RBI scraps minimum cash reserve level
RBI scraps minimum cash reserve level
RBI says due to amended RBI legislation the minimum pc of cash banks have to keep with central bank has been scrapped.

Mumbai: The Reserve Bank of India (RBI) said on Thursday that as a result of amended RBI legislation the minimum per cent of cash that banks have to keep with the central bank had been scrapped.

The monetary authority also said in a statement that starting with the two-weekly reporting cycle beginning June 24, it would no longer be paying interest on cash reserve ratio (CRR) balances.

RBI said it was setting up an internal group to review the system in which banks maintain cash reserves with the central bank, although it was leaving the actual cash reserve ratio unchanged at 5 per cent.

The CRR is the percentage of their total demand and time liabilities which banks have to maintain as cash with the central bank.

Before the law was amended, the statutory minimum was 3 per cent.

"The Reserve Bank has decided to constitute an internal technical group to undertake an overall review of the 'system' and draw out a medium term roadmap," it said in a statement.

It did not say how long it expected the review to take.
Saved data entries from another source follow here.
(* ===== verification/HistoryDiff.v ===== *)
(** * Workflow history: comparing two versions

    [packages/workflow/src/workflow-diff.ts], its comparisons: which nodes changed, whether
    one version holds at least what another holds, and how big a version is.

    A node is its id, its parameters and its other fields, a JavaScript object as an
    association list.  [lodash]'s [pick] and [isEqual] are parameters; [isEqual] is assumed to
    compare JSON values deeply, keys in any order, as its documentation says. *)

From stdpp Require Import base gmap strings pretty list.
From Stdlib Require Import ZArith Lia.
From S2P Require Import Prelude.
From S2P Require Import JsCollections.
From S2P Require Import EngineTypes.
From S2P Require Import Workflow.
From S2P Require Import HistoryConnections.
Open Scope list_scope.
Open Scope nat_scope.

(** ** Data *)

Record DiffableNode := {
  dn_id : string;
  dn_parameters : list (string * JsonValue);
  dn_fields : list (string * JsonValue);
}.

Record IWorkflowGroup := { wg_id : string; wg_name : string; wg_nodeIds : list string; wg_description : option string }.

(** [DiffableWorkflow], as the history stores it ([WorkflowHistory]). *)
Record WorkflowVersion := {
  wv_versionId : string;
  wv_workflowId : string;
  wv_nodes : list DiffableNode;
  wv_connections : IConnections;
  wv_nodeGroups : option (list IWorkflowGroup);
  wv_authors : option string;
  wv_name : option string;
  wv_description : option string;
  wv_createdAt : Z;
}.

Inductive NodeDiffStatus := Eq | Modified | Added | Deleted.

#[export] Instance NodeDiffStatus_eq_dec : EqDecision NodeDiffStatus.
Proof. solve_decision. Defined.

Record NodeDiff := { nf_status : NodeDiffStatus; nf_node : DiffableNode }.

(** [Map<INode['id'], NodeDiff<T>>]. *)
Notation WorkflowDiff := (list (string * NodeDiff)).

(** ** What [lodash] does *)

Notation JsObject := (list (string * JsonValue)).

(** Equality of JSON values, the keys of an object in any order. *)
Fixpoint deep_equal (a b : JsonValue) : bool :=
  match a, b with
  | JNull, JNull => true
  | JBool x, JBool y => Bool.eqb x y
  | JNum x, JNum y => (x =? y)%Z
  | JFloat x, JFloat y => bool_decide (x = y)
  | JStr x, JStr y => bool_decide (x = y)
  | JArr l, JArr k =>
      (fix all2 (l k : list JsonValue) : bool :=
         match l, k with
         | [], [] => true
         | x :: l, y :: k => deep_equal x y && all2 l k
         | _, _ => false
         end) l k
  | JObj m, JObj n =>
      bool_decide (length m = length n) &&
      (fix all (m : JsObject) : bool :=
         match m with
         | [] => true
         | (key, x) :: m => match map_get key n with Some y => deep_equal x y | None => false end && all m
         end) m
  | _, _ => false
  end.

Class Lodash := {
  pick : JsObject -> list string -> JsObject;
  isEqual : JsonValue -> JsonValue -> bool;
}.

Class LodashLaws (L : Lodash) := {
  pick_get : forall o keys key, map_get key (pick o keys) = if decide (key ∈ keys) then map_get key o else None;
  pick_keys : forall o keys, NoDup (pick o keys).*1;
  isEqual_deep : forall a b, isEqual a b = deep_equal a b;
}.

(** ** Nodes *)

Definition propsToCompare : list string :=
  ["name"; "type"; "typeVersion"; "webhookId"; "credentials"; "parameters"; "disabled"; "notes"; "notesInFlow"; "onError";
   "continueOnFail"; "retryOnFail"; "maxTries"; "waitBetweenTries"; "alwaysOutputData"; "executeOnce"]%string.

Definition node_object (n : DiffableNode) : JsObject :=
  ("id"%string, JStr (dn_id n)) :: ("parameters"%string, JObj (dn_parameters n)) :: dn_fields n.

(** [stringContainsParts]: [rest] is what is left of [s], [parts] what is left of [substr]. *)
Fixpoint contains_loop (rest parts : list Ascii.ascii) (i marker diffSize : nat) : bool :=
  match rest with
  | [] => match parts with [] => true | _ :: _ => false end
  | c :: rest =>
      let '(parts, marker) :=
        match parts with
        | part :: parts' => if Ascii.eqb part c then (parts', S marker) else (parts, marker)
        | [] => ([], marker)
        end in
      if Nat.ltb diffSize (i - marker) then false else contains_loop rest parts (S i) marker diffSize
  end.

Definition stringContainsParts (s substr : string) : bool :=
  let s := String.list_ascii_of_string s in
  let substr := String.list_ascii_of_string substr in
  if Nat.ltb (length s) (length substr) then false else contains_loop s substr 0 0 (length s - length substr).

(** [Object.keys(v)] and [v[key]] where [v] has that property itself. *)
Definition own_keys (v : JsonValue) : list string :=
  match v with JObj m => m.*1 | JArr l => pretty <$> seq 0 (length l) | _ => [] end.

Definition own_property (v : JsonValue) (key : string) : option JsonValue :=
  match v with
  | JObj m => map_get key m
  | JArr l =>
      if bool_decide (key = "length"%string) then Some (JNum (Z.of_nat (length l)))
      else mjoin ((fun i => l !! i) <$> (snd <$> list_find (fun i => pretty i = key) (seq 0 (length l))))
  | _ => None
  end.

(** [===] on what is neither an object nor an array. *)
Definition strict_equal (a b : JsonValue) : bool :=
  match a, b with
  | JNull, JNull => true
  | JBool x, JBool y => Bool.eqb x y
  | JNum x, JNum y => (x =? y)%Z
  | JFloat x, JFloat y => bool_decide (x = y)
  | JStr x, JStr y => bool_decide (x = y)
  | _, _ => false
  end.

Fixpoint parametersAreSuperset (prev next : JsonValue) : bool :=
  if negb (bool_decide (js_typeof prev = js_typeof next)) then false
  else
    match prev, next with
    | JStr s, JStr t => stringContainsParts t s
    | (JArr _ | JObj _), JNull => false
    | JArr l, JArr k =>
        bool_decide (length l = length k) &&
        (fix every (l k : list JsonValue) : bool :=
           match l, k with
           | x :: l, y :: k => parametersAreSuperset x y && every l k
           | _, _ => true
           end) l k
    | JArr _, _ => false
    | JObj m, _ =>
        bool_decide (length m = length (own_keys next)) &&
        forallb (fun '(key, _) => bool_decide (is_Some (own_property next key))) m &&
        (fix every (m : JsObject) : bool :=
           match m with
           | [] => true
           | (key, x) :: m =>
               match own_property next key with Some y => parametersAreSuperset x y | None => false end && every m
           end) m
    | _, _ => strict_equal prev next
    end.

(** [determineNodeSize]: a falsy value counts one, so does the empty string. *)
Fixpoint determineNodeSize (parameters : JsonValue) : nat :=
  match parameters with
  | JStr s => if bool_decide (s = ""%string) then 1 else String.length s
  | JArr l => foldl (fun acc n => acc + n) 1 (determineNodeSize <$> l)
  | JObj m =>
      foldl (fun acc n => acc + n) 1
        ((fix sizes (m : JsObject) : list nat :=
            match m with [] => [] | (_, v) :: m => determineNodeSize v :: sizes m end) m)
  | _ => 1
  end.

Definition determineNodeParametersSize (w : WorkflowVersion) : nat :=
  foldl (fun acc x => acc + determineNodeSize (JObj (dn_parameters x))) 0 (wv_nodes w).

(** ** Comparing nodes and workflows *)

Section diff.
Context {L : Lodash}.

Definition picked (n : option DiffableNode) : JsonValue :=
  JObj (match n with Some n => pick (node_object n) propsToCompare | None => [] end).

Definition compareNodes (base target : option DiffableNode) : bool := isEqual (picked base) (picked target).

Definition nodes_by_id (nodes : list DiffableNode) : list (string * DiffableNode) :=
  foldl (fun acc node => map_set (dn_id node) node acc) [] nodes.

Definition compare_base (nodesEqual : option DiffableNode -> option DiffableNode -> bool) (baseNodes targetNodes : list (string * DiffableNode))
    (diff : WorkflowDiff) (p : string * DiffableNode) : WorkflowDiff :=
  let '(id, node) := p in
  let status :=
    if negb (map_has id targetNodes) then Deleted
    else if negb (nodesEqual (map_get id baseNodes) (map_get id targetNodes)) then Modified
    else Eq in
  map_set id {| nf_status := status; nf_node := node |} diff.

Definition compare_target (baseNodes : list (string * DiffableNode)) (diff : WorkflowDiff) (p : string * DiffableNode) : WorkflowDiff :=
  let '(id, node) := p in
  if map_has id baseNodes then diff else map_set id {| nf_status := Added; nf_node := node |} diff.

Definition compareWorkflowsNodes (base target : list DiffableNode)
    (nodesEqual : option DiffableNode -> option DiffableNode -> bool) : WorkflowDiff :=
  let baseNodes := nodes_by_id base in
  let targetNodes := nodes_by_id target in
  foldl (compare_target baseNodes) (foldl (compare_base nodesEqual baseNodes targetNodes) [] baseNodes) targetNodes.

(** [WorkflowChangeSet] of two different objects. *)
Record WorkflowChangeSet := { cs_nodes : WorkflowDiff; cs_connections : ConnectionsDiff }.

Definition change_set (from to : WorkflowVersion) : WorkflowChangeSet :=
  {| cs_nodes := compareWorkflowsNodes (wv_nodes from) (wv_nodes to) compareNodes;
     cs_connections := compareConnections (wv_connections from) (wv_connections to) |}.

(** The constructor's shortcut, where both are the same object. *)
Definition same_change_set (w : WorkflowVersion) : WorkflowChangeSet :=
  {| cs_nodes := foldl (fun m node => map_set (dn_id node) {| nf_status := Eq; nf_node := node |} m) [] (wv_nodes w);
     cs_connections := no_changes |}.

(** [{ ...node, parameters: {} }]. *)
Definition without_parameters (n : DiffableNode) : DiffableNode :=
  {| dn_id := dn_id n; dn_parameters := []; dn_fields := dn_fields n |}.

Definition nodeIsSuperset (prevNode nextNode : DiffableNode) : bool :=
  if negb (compareNodes (Some (without_parameters prevNode)) (Some (without_parameters nextNode))) then false
  else parametersAreSuperset (JObj (dn_parameters prevNode)) (JObj (dn_parameters nextNode)).

(** [new Map(groups.map((group) => [group.id, group]))]. *)
Definition groups_by_id (groups : list IWorkflowGroup) : list (string * IWorkflowGroup) :=
  foldl (fun m group => map_set (wg_id group) group m) [] groups.

Definition nodeGroupChangesAreAdditive (prev next : WorkflowVersion) : bool :=
  let nextGroupsById := groups_by_id (default [] (wv_nodeGroups next)) in
  forallb (fun prevGroup =>
    match map_get (wg_id prevGroup) nextGroupsById with
    | None => false
    | Some nextGroup =>
        bool_decide (wg_name nextGroup = wg_name prevGroup) && bool_decide (wg_description nextGroup = wg_description prevGroup) &&
        forallb (fun id => bool_decide (id ∈ set_of_list (wg_nodeIds nextGroup))) (wg_nodeIds prevGroup)
    end) (default [] (wv_nodeGroups prev)).

(** The loop of [mergeAdditiveChanges] over the changed nodes. *)
Fixpoint nodes_are_additive (next : WorkflowVersion) (diffs : list NodeDiff) : Prelude.result string bool :=
  match diffs with
  | [] => Ok true
  | d :: diffs =>
      match nf_status d with
      | Deleted => Ok false
      | Added => nodes_are_additive next diffs
      | Modified | Eq =>
          match arr_find (fun x => bool_decide (dn_id x = dn_id (nf_node d))) (wv_nodes next) with
          | None => Err "invariant broken - no next node"%string
          | Some nextNode =>
              if bool_decide (nf_status d = Modified) && negb (nodeIsSuperset (nf_node d) nextNode) then Ok false
              else nodes_are_additive next diffs
          end
      end
  end.

Definition mergeAdditiveChanges (prev next : WorkflowVersion) (diff : WorkflowChangeSet) : Prelude.result string bool :=
  nodes_are_additive next (cs_nodes diff).*2 ≫= fun additive =>
  Ok (if negb additive then false
      else if negb (bool_decide (cd_removed (cs_connections diff) = [])) then false
      else nodeGroupChangesAreAdditive prev next).

(** [hasNonPositionalChanges] and [hasCredentialChanges]. *)
Definition connections_value (cs : IConnections) : JsonValue :=
  JObj ((fun '(node, byType) =>
    (node, JObj ((fun '(type, byIndex) =>
      (type, JArr ((fun o : option (list IConnection) =>
        match o with
        | None => JNull
        | Some l => JArr ((fun c => JObj [("node"%string, JStr (ic_node c)); ("type"%string, JStr (ic_type c));
                                           ("index"%string, JNum (Z.of_nat (ic_index c)))]) <$> l)
        end) <$> byIndex))) <$> byType))) <$> cs).

Definition hasNonPositionalChanges (oldNodes newNodes : list DiffableNode) (oldConnections newConnections : IConnections) : bool :=
  if existsb (fun p => negb (bool_decide (nf_status p.2 = Eq))) (compareWorkflowsNodes oldNodes newNodes compareNodes) then true
  else negb (isEqual (connections_value oldConnections) (connections_value newConnections)).

Definition node_credentials (n : DiffableNode) : JsObject :=
  match map_get "credentials"%string (dn_fields n) with Some (JObj m) => m | _ => [] end.

(** [creds[type]?.id]. *)
Definition credential_id (creds : JsObject) (type : string) : option JsonValue :=
  match map_get type creds with Some (JObj m) => map_get "id"%string m | _ => None end.

Definition json_same (a b : option JsonValue) : bool :=
  match a, b with None, None => true | Some a, Some b => strict_equal a b | _, _ => false end.

Definition hasCredentialChanges (oldNodes newNodes : list DiffableNode) : bool :=
  let newNodesMap := nodes_by_id newNodes in
  existsb (fun oldNode =>
    match map_get (dn_id oldNode) newNodesMap with
    | None => false
    | Some newNode =>
        let oldCreds := node_credentials oldNode in
        let newCreds := node_credentials newNode in
        existsb (fun credType => negb (map_has credType newCreds) ||
                                 negb (json_same (credential_id oldCreds credType) (credential_id newCreds credType))) oldCreds.*1 ||
        existsb (fun credType => negb (map_has credType oldCreds)) newCreds.*1
    end) oldNodes.
End diff.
Pending the group's recommendations, the monetary authority said it had decided to "continue with the status quo" on existing provisions of CRR maintenance, including the CRR rate.

The central bank has left the CRR unchanged since October 2004, when it raised it to 5.0 per cent from 4.75 per cent.

Bankers lobbied unsuccessfully for the rate to be lowered earlier this year in a bid to ease tight liquidity conditions which had been building up in the money market.

But some analysts now expect the central bank to raise the CRR from 5 per cent in the next few months to rein in surplus cash and contain inflationary expectations in a robustly growing economy.